Your answer should be the lines below from the one with "(** Adequacy of the fuel." to the one with "scan_once (fun _ => 0%Q) 100", both included, given again exactly and with nothing added.

* **Given records**
::::
(** [json.loads] reads back what [json.dumps] writes. *)
Lemma loads_text_roundtrip float_of_str float_repr indent v :
  json_safe v = true -> loads float_of_str (dumps float_repr false indent v) = Ok v.
Proof.
  intros Hs. unfold loads, dumps.
  pose proof (text_reads_back float_of_str float_repr indent v 0%nat
                (S (2 * length (dumps_go float_repr false indent 0%nat v))) [] Hs I ltac:(lia)) as R.
  pose proof (text_head float_repr indent 0 v Hs) as Hh.
  rewrite app_nil_r in R. revert R Hh.
  generalize (dumps_go float_repr false indent 0%nat v) as t. intros [|c t] R Hh; [done|].
  destruct Hh as (Hw & _ & _ & Hc). rewrite starts_with_cons_ne by lia.
  rewrite skip_ws_solid by done. rewrite R. done.
Qed.

(** Reading a file [json.dump] wrote gives back the text: its UTF-8
    bytes decode strictly and it holds no carriage return.  The text
    does not depend on [float.__repr__], as there is no float. *)
Lemma read_text_dump float_repr indent v : json_safe v = true ->
  read_text (encode (dumps float_repr false indent v)) = Ok (dumps (fun _ => []) false indent v).
Proof.
  intros Hs. unfold dumps. rewrite (dumps_go_float_free indent float_repr (fun _ => []) false v Hs 0).
  pose proof (dumps_printable (fun _ => []) false indent v ltac:(constructor)) as Hp. unfold dumps in Hp.
  unfold read_text. rewrite <- (app_nil_r (encode _)), decode_strict_encode.
  - cbn [fmap option_fmap option_map decode_strict]. rewrite app_nil_r, universal_newlines_id; [done|].
    eapply Forall_impl; [exact Hp|]. intros c [Hc | [_ ->]]; [|done].
    unfold printable in Hc. apply andb_true_iff in Hc as [H1 _]. apply Z.leb_le in H1. lia.
  - eapply Forall_impl; [exact Hp|]. intros c [Hc | [_ ->]]; [by apply printable_valid | done].
Qed.

(** ** Properties of [json.loads] *)

(** C16: round trip through a file.  What [json.dump(v, f, indent=...)]
    writes, [json.load] on the file opened in text mode reads back as
    [v], for every value without floats whose dicts have distinct keys
    and whose strings hold Unicode scalar values. *)
Theorem load_dump_file_roundtrip float_of_str float_repr indent v :
  json_safe v = true -> load float_of_str (encode (dumps float_repr false indent v)) = Ok v.
Proof.
  intros Hs. unfold load. rewrite read_text_dump by done. cbn [py_bind].
  by apply loads_text_roundtrip.
Qed.

(** Adequacy of the fuel.  The fuel [loads] gives the model is never
    exhausted, so the model's out-of-fuel value never arises.  This is a
    fact about the model: CPython's own recursion limit, which makes
    [json.loads] raise [RecursionError] on about a thousand nested
    containers, is not modelled. *)
Lemma loads_no_recursion_error fs s : loads fs s <> Raise RecursionError.
Proof.
  unfold loads. destruct (starts_with _ s); [discriminate|].
  pose proof (skip_ws_length s).
  pose proof (proj1 (scan_progress fs (S (2 * length s))) (skip_ws s) ltac:(lia)) as Hc.
  destruct (scan_once fs _ (skip_ws s)) as [p|e]; cbn [py_bind].
  - by case_bool_decide.
  - simpl in Hc. congruence.
Qed.

(** Adequacy of the fuel, continued: any fuel at least the one [loads]
    gives the model scans the text to the same result, so the bound is
    not observable in the model's results. *)
Lemma scan_fuel_independent fs s f : (S (2 * length s) <= f)%nat ->
  scan_once fs f (skip_ws s) = scan_once fs (S (2 * length s)) (skip_ws s).
Proof.
  intros Hf. pose proof (skip_ws_length s).
  pose proof (proj1 (scan_progress fs (S (2 * length s))) (skip_ws s) ltac:(lia)) as Hc.
  destruct (proj1 (scan_mono fs _ _ Hf) (skip_ws s)) as [E | E]; [|done].
  rewrite E in Hc. by destruct Hc.
Qed.

(** ** Witnesses *)

Lemma load_dump_file_roundtrip_witness :
  load (fun _ => 0%Q)
    (encode (dumps (fun _ => []) false (Some 2%nat)
               (PDict [(lit "a", PList [PInt 1; PStr (lit "x")]); (lit "b", PNone)]))) =
  Ok (PDict [(lit "a", PList [PInt 1; PStr (lit "x")]); (lit "b", PNone)]).
Proof.
  exact (load_dump_file_roundtrip (fun _ => 0%Q) (fun _ => []) (Some 2%nat)
           (PDict [(lit "a", PList [PInt 1; PStr (lit "x")]); (lit "b", PNone)]) eq_refl).
Defined.

Lemma scan_fuel_independent_witness :
  scan_once (fun _ => 0%Q) 100 (skip_ws (lit " [1, {}]")) =
  scan_once (fun _ => 0%Q) (S (2 * length (lit " [1, {}]"))) (skip_ws (lit " [1, {}]")).
Proof.
  exact (scan_fuel_independent (fun _ => 0%Q) (lit " [1, {}]") 100 ltac:(vm_compute; lia)).
Defined.

End JsonLoad.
::::
* **Response for this exercise**
(** Adequacy of the fuel.  The fuel [loads] gives the model is never
    exhausted, so the model's out-of-fuel value never arises.  This is a
    fact about the model: CPython's own recursion limit, which makes
    [json.loads] raise [RecursionError] on about a thousand nested
    containers, is not modelled. *)
Lemma loads_no_recursion_error fs s : loads fs s <> Raise RecursionError.
Proof.
  unfold loads. destruct (starts_with _ s); [discriminate|].
  pose proof (skip_ws_length s).
  pose proof (proj1 (scan_progress fs (S (2 * length s))) (skip_ws s) ltac:(lia)) as Hc.
  destruct (scan_once fs _ (skip_ws s)) as [p|e]; cbn [py_bind].
  - by case_bool_decide.
  - simpl in Hc. congruence.
Qed.

(** Adequacy of the fuel, continued: any fuel at least the one [loads]
    gives the model scans the text to the same result, so the bound is
    not observable in the model's results. *)
Lemma scan_fuel_independent fs s f : (S (2 * length s) <= f)%nat ->
  scan_once fs f (skip_ws s) = scan_once fs (S (2 * length s)) (skip_ws s).
Proof.
  intros Hf. pose proof (skip_ws_length s).
  pose proof (proj1 (scan_progress fs (S (2 * length s))) (skip_ws s) ltac:(lia)) as Hc.
  destruct (proj1 (scan_mono fs _ _ Hf) (skip_ws s)) as [E | E]; [|done].
  rewrite E in Hc. by destruct Hc.
Qed.

(** ** Witnesses *)

Lemma load_dump_file_roundtrip_witness :
  load (fun _ => 0%Q)
    (encode (dumps (fun _ => []) false (Some 2%nat)
               (PDict [(lit "a", PList [PInt 1; PStr (lit "x")]); (lit "b", PNone)]))) =
  Ok (PDict [(lit "a", PList [PInt 1; PStr (lit "x")]); (lit "b", PNone)]).
Proof.
  exact (load_dump_file_roundtrip (fun _ => 0%Q) (fun _ => []) (Some 2%nat)
           (PDict [(lit "a", PList [PInt 1; PStr (lit "x")]); (lit "b", PNone)]) eq_refl).
Defined.

Lemma scan_fuel_independent_witness :
  scan_once (fun _ => 0%Q) 100 (skip_ws (lit " [1, {}]")) =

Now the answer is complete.